November 14, 2024
Maryland Senate nominees Angela Alsobrooks and Larry Hogan traded barbs during a contentious debate Thursday in their closely watched race that could determine the chamber majority. The head-to-head televised event marked their first and likely only debate before next month’s election. Alsobrooks, the executive of Prince George’s County, Maryland, sought to rebrand Hogan as a […]

The head-to-head televised event marked their first and likely only debate before next month’s election.

Alsobrooks, the executive of Prince George’s County, Maryland, sought to rebrand Hogan as a closet extremist who would empower more polarizing Republican figures with Senate control and said a true political maverick would have run as an independent.

“If he wanted to be an independent, he should have run as one,” Alsobrooks said. “He opted to accept Mitch McConnell’s request to come in.

“No matter what former Gov. Hogan says today, he would empower a caucus of people who will take our country backwards,” Alsobrooks added, citing Sens. Lindsey Graham (R-SC) and Ted Cruz (R-TX).

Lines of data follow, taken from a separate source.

(** What is announced in this session can be written. *)
Definition delivered (ws : workspace_snapshot) : bool :=
  let u := "file:///w/a.tjp"%string in
  writable (u, []) && writable (u, diag_items (collect u TJ3_SYNTAX_ONLY (@tj3_on reporting_env (fun _ => ∅)) ws) u).

Lemma include_view : exists ws f k sn d, first_warning include_pool = Some (ws, f, k, sn, d) /\
  ws_cc_status ws <> CC_STATUS_OK /\ wd_project_index k = Z.of_nat f.1 /\ wd_disk_only k = false /\
  snap_uri sn = "file:///w/a.tjp"%string /\ delivered ws = true /\
  Forall (fun s => s = include_text) (snap_text <$> omap wd_snap (ws_docs ws)).
Proof.
  assert (H : option_map (fun '(ws, f, k, sn, d) => (ws_cc_status ws, wd_project_index k, f.1, wd_disk_only k, snap_uri sn,
      delivered ws, snap_text <$> omap wd_snap (ws_docs ws))) (first_warning include_pool)
    = Some (CC_STATUS_MISSING, 0%Z, 0%nat, false, "file:///w/a.tjp"%string, true, [include_text])) by (vm_compute; reflexivity).
  destruct (first_warning include_pool) as [[[[[ws f] k] sn] d]|]; [|discriminate H].
  exists ws, f, k, sn, d. split; [reflexivity|]. cbn [option_map] in H. revert H.
  generalize (ws_cc_status ws), (snap_text <$> omap wd_snap (ws_docs ws)), include_text, (delivered ws).
  intros st texts s dl [= -> -> -> -> -> -> ->]. split_and!; try done. by repeat constructor.
Qed.

Lemma include_published ws : g_ws (pl_server include_pool) = Some ws ->
  Forall (fun s => s = include_text) (snap_text <$> omap wd_snap (ws_docs ws)) -> published_in include_pool ws.
Proof.
  intros Hws Ht. split_and!; [exact (run_from_start_reachable grammar_env include_schedule grammar_env_lawful)|exact Hws|].
  intros w sn Hw Hsn. rewrite Forall_fmap, Forall_forall in Ht.
  assert (Hin : sn ∈ omap wd_snap (ws_docs ws)) by (apply list_elem_of_omap; exists w; exact (conj Hw Hsn)).
  pose proof (Ht sn Hin) as E. cbn beta in E.
  unfold text_ok. rewrite E. exact include_text_ok.
Qed.

(** A worker that has validated one snapshot. *)
Section OneRun.
Context `{Tj3Env} `{Writer}.
Variables (files : workspace_snapshot -> FileSys.fsys) (id : string) (mode : tj3_mode) (ws : workspace_snapshot).

Definition validated : diag_worker * list publication :=
  run_once id mode (tj3_on files) ws (take_pending ws (diag_worker_request ws diag_worker_spawn)).

Lemma validated_run : rtc (worker_step id mode (tj3_on files)) (diag_worker_spawn, no_markers, [])
  (validated.1, foldl show no_markers validated.2, [ws]).
Proof.
  apply rtc_l with (diag_worker_request ws diag_worker_spawn, no_markers, [ws]).
  { exact (do_request id mode (tj3_on files) diag_worker_spawn no_markers [] ws eq_refl). }
  apply rtc_l with (take_pending ws (diag_worker_request ws diag_worker_spawn), no_markers, [ws]).
  { exact (do_take id mode (tj3_on files) (diag_worker_request ws diag_worker_spawn) no_markers [ws] ws eq_refl eq_refl eq_refl eq_refl). }
  apply rtc_once. unfold validated. destruct (run_once _ _ _ _ _) as [w' ps] eqn:E.
  exact (do_run id mode (tj3_on files) (take_pending ws (diag_worker_request ws diag_worker_spawn)) no_markers [ws] ws w' ps eq_refl E).
Qed.
End OneRun.

Lemma diagnostics_end_to_end_witness :
  exists ws d, let r := @validated reporting_env plain_writer (fun _ => ∅) "file:///w/a.tjp" TJ3_SYNTAX_ONLY ws in
    published_in include_pool ws /\ d ∈ foldl show no_markers r.2 "file:///w/a.tjp"%string /\
    stands_for (sv_docs (pl_server include_pool)) ws "file:///w/a.tjp" d.
Proof.
  destruct include_view as (ws & f & k & sn & d & Hv & Hst & Hi & Hdo & Hu & Hw & Ht).
  destruct (first_warning_spec _ _ _ _ _ _ Hv) as (Hws & Hf & Hk & Hsn & Hd).
  pose proof (include_published ws Hws Ht) as Hp. exists ws, d. intros r.
  destruct (@diagnostics_end_to_end sample_yyjson reporting_env plain_writer (fun _ => ∅) "file:///w/a.tjp" TJ3_SYNTAX_ONLY r.1
    (foldl show no_markers r.2) [ws] (validated_run _ _ _ _)) as (_ & _ & _ & Hshow).
  { constructor; [|constructor]. by exists include_pool. }
  unfold delivered in Hw. apply andb_true_iff in Hw as [He Hw].
  destruct (Hshow "file:///w/a.tjp"%string) as [Hidle _].
  { split; [exact He|]. intros ws' [->|[]%elem_of_nil]%elem_of_cons. exact Hw. }
  destruct (Hidle eq_refl eq_refl eq_refl ws include_pool eq_refl Hp) as [Hs Hall].
  assert (Hin : d ∈ foldl show no_markers r.2 "file:///w/a.tjp"%string)
    by (destruct f as [i proj]; exact (Hall i proj k sn d Hf Hst Hk Hi Hdo Hsn Hu Hd)).
  split; [exact Hp|]. split; [exact Hin|]. exact (Hs _ Hin).
Defined.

Hogan, a former two-term centrist GOP governor of Maryland, repeatedly accused Alsobrooks of lying about his policy stances and presented himself as the only candidate willing to buck one’s party.

Alsobrooks’s policy stances largely align with those of Vice President Kamala Harris, a longtime personal friend, and she emphasized her endorsement of the national party’s agenda. She cited an intraparty feud to get the FBI’s headquarters relocated from Washington, D.C., to Maryland as an example of her bucking other Democrats.

“I don’t think we need more partisan politicians who are going to be rubberstamps for their party,” Hogan said. “What we need are people that are willing to stand up and work with both parties or to criticize both parties when they are wrong.”

He added, “I’m not a ‘MAGA’ Donald Trump, Mitch McConnell person, as my opponent would like you to believe.”

Hogan later made the case to reporters that independents in modern-day partisan politics lack viability at the polls.

“I’m trying to fix the broken politics, and my party’s got some serious problems, and I’ve been a leading voice against it,” he said. “I could be a key voice in the middle to try to get more people.”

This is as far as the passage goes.